All too soon, someone comes for us, and we’re led down a different hallway than we came from. This hallway is lined with glass walls, windows that I assume look into other cells, long out of use. A way to show other prisoners what could happen to them, to show them someone walking to their own execution. But with Penny’s hand in mine, it doesn’t feel like an execution.
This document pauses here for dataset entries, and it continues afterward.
Definition handle_describe (kind : N) (nm : list N) : serve () :=
  if kind =? 83 then
    stmts ← get prepared;
    match stmts !! nm with
    | None => write (error_response (text "ERROR") (text "26000") (does_not_exist (text "prepared statement") nm))
    | Some st =>
        _ ← write (parameter_description (param_types st));
        describe_query (query st) [] []
    end
  else
    ps ← get portals;
    match ps !! nm with
    | None => write (error_response (text "ERROR") (text "34000") (does_not_exist (text "portal") nm))
    | Some p => describe_query (query (stmt p)) (params p) (param_formats p)
    end.

Definition with_result (r : QueryResult) (p : Portal) : Portal :=
  mkPortal (stmt p) (params p) (param_formats p) (result_formats p) (Some r) 0.
Definition with_cursor (n : N) (p : Portal) : Portal :=
  mkPortal (stmt p) (params p) (param_formats p) (result_formats p) (portal_result p) n.

(** The result of a portal, run if it has not been. *)
Definition portal_run (portal : list N) (p : Portal) : serve bool :=
  match portal_result p with
  | Some _ => mret true
  | None =>
      let q := substitute_params (query (stmt p)) (params p) (param_formats p) in
      r ← (if starts_with (text "SET ") (to_uppercase (trim q)) then mret (inr (mkQuery [] [] 0 (text "SET")))
           else execute q);
      match r with
      | inr r => _ ← modify (fun c => set_portals (alter (with_result r) portal (portals c)) c); mret true
      | inl msg => _ ← write_error msg; mret false
      end
  end.

(** The next rows of a portal that has been run. *)
Definition portal_rows (portal : list N) (max_rows : N) : serve () :=
  ps ← get portals;
  p ← lift (or_panic (ps !! portal));
  r ← lift (or_panic (portal_result p));
  let total := len (rows r) in
  let limit := if max_rows =? 0 then total else max_rows in
  let start := cursor p in
  let stop := N.min (start + limit) total in
  rs ← lift (slice (rows r) start stop);
  _ ← modify (fun c => set_portals (<[portal := with_cursor stop p]> (portals c)) c);
  _ ← (if decide (columns r = []) then mret ()
       else if start =? 0 then write (row_description (columns_with_oids r)) else mret ());
  _ ← write_rows rs;
  if stop <? total then write portal_suspended else write (command_complete (tag r)).

Definition handle_execute (portal : list N) (max_rows : N) : serve () :=
  ps ← get portals;
  match ps !! portal with
  | None => write (error_response (text "ERROR") (text "34000") (does_not_exist (text "portal") portal))
  | Some p =>
      ok ← portal_run portal p;
      if (ok : bool) then portal_rows portal max_rows else mret ()
  end.

(** ** The message loop *)

(** One message; whether the loop goes on. *)
Definition handle_message (m : FrontendMsg) : serve bool :=
  match m with
  | Query sql => _ ← handle_simple_query sql; mret true
  | Parse nm q types => _ ← handle_parse nm q types; mret true
  | Bind portal statement pf ps rf => _ ← handle_bind portal statement pf ps rf; mret true
  | Execute portal max_rows => _ ← handle_execute portal max_rows; mret true
  | Describe kind nm => _ ← handle_describe kind nm; mret true
  | Sync => st ← get tx_status; _ ← write (ready_for_query st); _ ← flush; mret true
  | Flush => _ ← flush; mret true
  | Close kind nm =>
      _ ← modify (fun c => if kind =? 83 then set_prepared (delete nm (prepared c)) c else set_portals (delete nm (portals c)) c);
      _ ← write close_complete;
      mret true
  | Terminate => mret false
  | CopyData _ | CopyDone | CopyFail _ | PasswordMessage _ => mret true
  end.

(** Every message takes at least five bytes of the stream. *)
Fixpoint message_loop (fuel : nat) : serve () :=
  match fuel with
  | O => lift Panic
  | S fuel => fun s =>
      match read read_message s with
      | (s, Ok m) => (go ← handle_message m; if (go : bool) then message_loop fuel else mret ()) s
      | (s, Err e) => (s, if decide (kind e = UnexpectedEof) then Ok () else Err e)
      | (s, Panic) => (s, Panic)
      end
  end.

Definition serve_messages : serve () := fun s => message_loop (S (length (reader (conn s)))) s.

(** ** Startup *)

Definition handle_startup : serve StartupMessage :=
  m ← read read_startup;
  if protocol_version m =? SSL_REQUEST_CODE then
    _ ← write ssl_decline; _ ← flush; read read_startup
  else if protocol_version m =? CANCEL_REQUEST_CODE then lift (Err (mkIo Other (text "cancel request")))
  else if negb (protocol_version m =? PROTOCOL_VERSION) then
    lift (Err (mkIo InvalidData (text "unsupported protocol version: " ++ N_to_string (protocol_version m))))
  else mret m.

Definition deny (code msg : list N) : serve () :=
  _ ← write (error_response (text "FATAL") code msg);
  _ ← flush;
  lift (Err (mkIo PermissionDenied (text "auth failed"))).

Definition authenticate : serve () :=
  p ← get pid;
  k ← get secret_key;
  _ ← write (auth_md5_challenge (be_bytes 4 (N.lxor k (u32 (p * 0x9e3779b9)))));
  _ ← flush;
  m ← read read_message;
  match m with
  | PasswordMessage pw =>
      if starts_with (text "md5") pw && negb (bool_decide (pw = [])) then mret ()
      else deny (text "28P01") (text "password authentication failed")
  | _ => deny (text "28000") (text "expected PasswordMessage")
  end.

Definition greeting (p k : N) : list (list N) :=
  [auth_ok; parameter_status (text "server_version") (text "15.0"); parameter_status (text "client_encoding") (text "UTF8");
   parameter_status (text "DateStyle") (text "ISO, MDY"); parameter_status (text "TimeZone") (text "UTC");
   parameter_status (text "integer_datetimes") (text "on"); parameter_status (text "standard_conforming_strings") (text "on");
   backend_key_data p k; ready_for_query 73].

Fixpoint write_all (ms : list (list N)) : serve () :=
  match ms with [] => mret () | m :: ms => _ ← write m; write_all ms end.

(** Access granted: the greeting and the loop. *)
Definition admit_client : serve () :=
  p ← get pid;
  k ← get secret_key;
  _ ← write_all (greeting p k);
  _ ← flush;
  serve_messages.

Definition run : serve () :=
  _ ← handle_startup;
  auth ← get require_auth;
  _ ← (if (auth : bool) then authenticate else mret ());
  admit_client.

End Connection.
End Connection.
The Councilman from before says a few words from our book of laws, but I’m not listening. I’m looking at the big circular door that’s opening in front of us. I expect to see the outside world, though that wouldn’t make sense. Instead, I see a set of stairs that seem to lead up until forever.
I give Penny’s hand one last squeeze, turn back over my shoulder for one last look at the home I’ve lived in forever.
And I see my dad. He found some way to watch me from the other side of the clear glass hallway. He offers one last wave of his hand, and I swear, he’s crying. I give him a smile, and wave back.
And then the door closes behind us. Penny and I look ahead, and she’s still looking ahead when I turn to take her in. She’s still wearing my sweater, and it’s worth the chill I feel to see her like that. When she looks at me, she swallows hard.
“Ulysses?” I make a humming sound in response. “I’m scared.”
I press a kiss to the back of her hand, and take the first step up the stairs. “We’re together. What’s there to be scared of?”